(* ===== verification/ComposeSpec.v ===== *)
(** * What compose commands report *)
From S2P Require Import Prelude Errdefs GoValue Common Effects WampValues LogText ComposePorts World Launch LogSpec.
From S2P Require Import DockerClient DockerPolls ComposeClient.
Open Scope go_scope.

(** ** The reader of an output *)

Lemma reader_tail streamed es : ∀ r, ot_lines (rd_tail (foldl (reader_step streamed) r es)) = foldl (push composeTailLines) (ot_lines (rd_tail r)) (lines_read es).
Proof.
  induction es as [|[line|] es IH]; intros r; [done|..]; cbn [foldl]; rewrite IH; unfold lines_read; cbn [omap list_omap foldl].
  - f_equal. unfold reader_step. destruct streamed; [|done]. by destruct (length (rd_chan r) <? composeStreamBuffer)%nat.
  - f_equal. cbn [reader_step]. by destruct (rd_chan r).
Qed.

(** The tail is the last lines of the output, however the reading and the taking went. *)
Lemma tail_is_last streamed es : ot_lines (rd_tail (read_output streamed es)) = lastn composeTailLines (lines_read es).
Proof.
  unfold read_output. rewrite reader_tail. apply (foldl_push composeTailLines []). unfold composeTailLines. lia.
Qed.

(** What the stream carries: a channel within its capacity, lines in the order they were
    written, and a count of the ones that are missing. *)
Definition accounts_for (r : reader) (lines : list string) : Prop :=
  (length (rd_chan r) ≤ composeStreamBuffer)%nat
  ∧ (rd_taken r ++ rd_chan r)%list `sublist_of` lines
  ∧ (length (rd_taken r ++ rd_chan r) + ot_dropped (rd_tail r) = length lines)%nat.

Lemma reader_accounts es : ∀ r lines, accounts_for r lines →
  accounts_for (foldl (reader_step true) r es) (lines ++ lines_read es).
Proof.
  induction es as [|[line|] es IH]; intros r lines (Hc & Hs & Hd).
  - unfold lines_read. cbn. rewrite app_nil_r. by split_and!.
  - cbn [foldl]. unfold lines_read. cbn [omap list_omap]. fold (lines_read es).
    replace (lines ++ line :: lines_read es)%list with ((lines ++ [line]) ++ lines_read es)%list by by rewrite <- app_assoc.
    apply IH. cbn [reader_step negb]. destruct (Nat.ltb_spec (length (rd_chan r)) composeStreamBuffer); split_and!; cbn [rd_chan rd_taken rd_tail tail_add recordDropped ot_dropped].
    + rewrite length_app. cbn. lia.
    + rewrite app_assoc. by apply sublist_app.
    + rewrite !length_app in *. cbn [length]. lia.
    + done.
    + by apply sublist_inserts_r.
    + rewrite !length_app in *. cbn [length]. lia.
  - cbn [foldl]. unfold lines_read. cbn [omap list_omap]. apply IH. cbn [reader_step]. destruct (rd_chan r) as [|line chan] eqn:E; [by split_and!; rewrite ?E|].
    split_and!; cbn [rd_chan rd_taken rd_tail]; [cbn in Hc; lia|by rewrite <- app_assoc|by rewrite <- app_assoc].
Qed.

------------------------------------

■ YOUR OBJECTIVE ■
Of all the entries above, retype exactly the lines from the line with "From S2P Require Import DockerClient" to the line with "induction es as [|[line|] es IH]; intros r;", both included, and no others.

■ SOLUTION TO THIS TASK ■
From S2P Require Import DockerClient DockerPolls ComposeClient.
Open Scope go_scope.

(** ** The reader of an output *)

Lemma reader_tail streamed es : ∀ r, ot_lines (rd_tail (foldl (reader_step streamed) r es)) = foldl (push composeTailLines) (ot_lines (rd_tail r)) (lines_read es).
Proof.
  induction es as [|[line|] es IH]; intros r; [done|..]; cbn [foldl]; rewrite IH; unfold lines_read; cbn [omap list_omap foldl].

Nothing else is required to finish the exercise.